Инспектор продолжал:
- И самый неумолимый факт - это случившееся со Стефаном Ангеловым. Не отрицаю, он был хорошим летчиком. Но происшедшее весьма поучительно, потому что наши хорошие летчики страдают головокружением от успехов и руководствуются личными побуждениями, толкающими их на то, чтобы любой ценой добиваться повышения по службе. Вы видите сами, товарищи, как дорого можно поплатиться за мелкие страсти. Из наших летчиков мы должны воспитывать патриотов с высокой коммунистической моралью, а не авантюристов и карьеристов. В этом я лично усматриваю вину товарища Симеонова.
Инспектор сел, и в просторном кабинете воцарилась напряженная тишина. Поверив в то, что подобным аргументам никто не посмеет что-нибудь противопоставить, инспектор утопал в блаженстве и со снисходительной улыбкой поглядывал на поднимающегося из-за стола командующего ВВС.
- Товарищи, в отношении фактов, которые привел инспектор, я ничего больше не могу добавить.
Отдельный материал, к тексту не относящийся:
(** * The remote-module resolver plugin [http()] of niht-chef

    Shallow embedding of the rollup plugin returned by [http()] in
    [src/index.js] (lines 235-278) and of its copy in
    [src/unnamed/part_000] (lines 180-221).

    The plugin closes over one mutable JS [Map] ([urls]) from short
    identifiers to records [{isHttps, url}].  The two hooks [resolveId]
    and [load] are modelled as functions in explicit state-passing style
    over a state holding that map and the trace of outbound network
    requests issued through [follow-redirects]. *)

From stdpp Require Import base gmap strings list.
From Stdlib Require Import ZArith Ascii String.

Open Scope Z_scope.

(** ** JavaScript string primitives used by [resolveId] *)

(** [s.lastIndexOf(c)] for a one-character needle: the index of the last
    occurrence of [c] in [s], or [-1]. *)
Fixpoint js_lastIndexOf (c : ascii) (s : string) : Z :=
  match s with
  | EmptyString => -1
  | String a s' =>
      let r := js_lastIndexOf c s' in
      if 0 <=? r then r + 1
      else if ascii_dec a c then 0 else -1
  end.

(** [s.substr(start)] (one argument): a negative start counts from the
    end (clamped at 0); the result runs to the end of the string. *)
Definition js_substr (s : string) (start : Z) : string :=
  let len := Z.of_nat (String.length s) in
  let st := if start <? 0 then Z.max (len + start) 0 else start in
  String.substring (Z.to_nat st) (String.length s - Z.to_nat st) s.

(** [s.split(sep)] for a one-character separator. *)
Fixpoint js_split (sep : ascii) (s : string) : list string :=
  match s with
  | EmptyString => [EmptyString]
  | String c s' =>
      let rest := js_split sep s' in
      if ascii_dec c sep then EmptyString :: rest
      else match rest with
           | r :: rs => String c r :: rs
           | [] => [String c EmptyString]
           end
  end.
Он вел расследование и отвечает за это. Но я хотел бы остановить ваше внимание на другом. По существу, здесь [117] очень мало говорилось о самом несчастном случае. Инспектор был летчиком, но ни словом не обмолвился о том, как он сам объясняет случившееся. Он пустился в поиски каких-то вторичных причин и обстоятельств гибели летчика, но, несмотря на это, картина катастрофы не прояснилась. Позвольте мне высказать свое мнение. Попытаемся объяснить причины нервной депрессии, которая отмечалась у майора Ангелова в последние дни.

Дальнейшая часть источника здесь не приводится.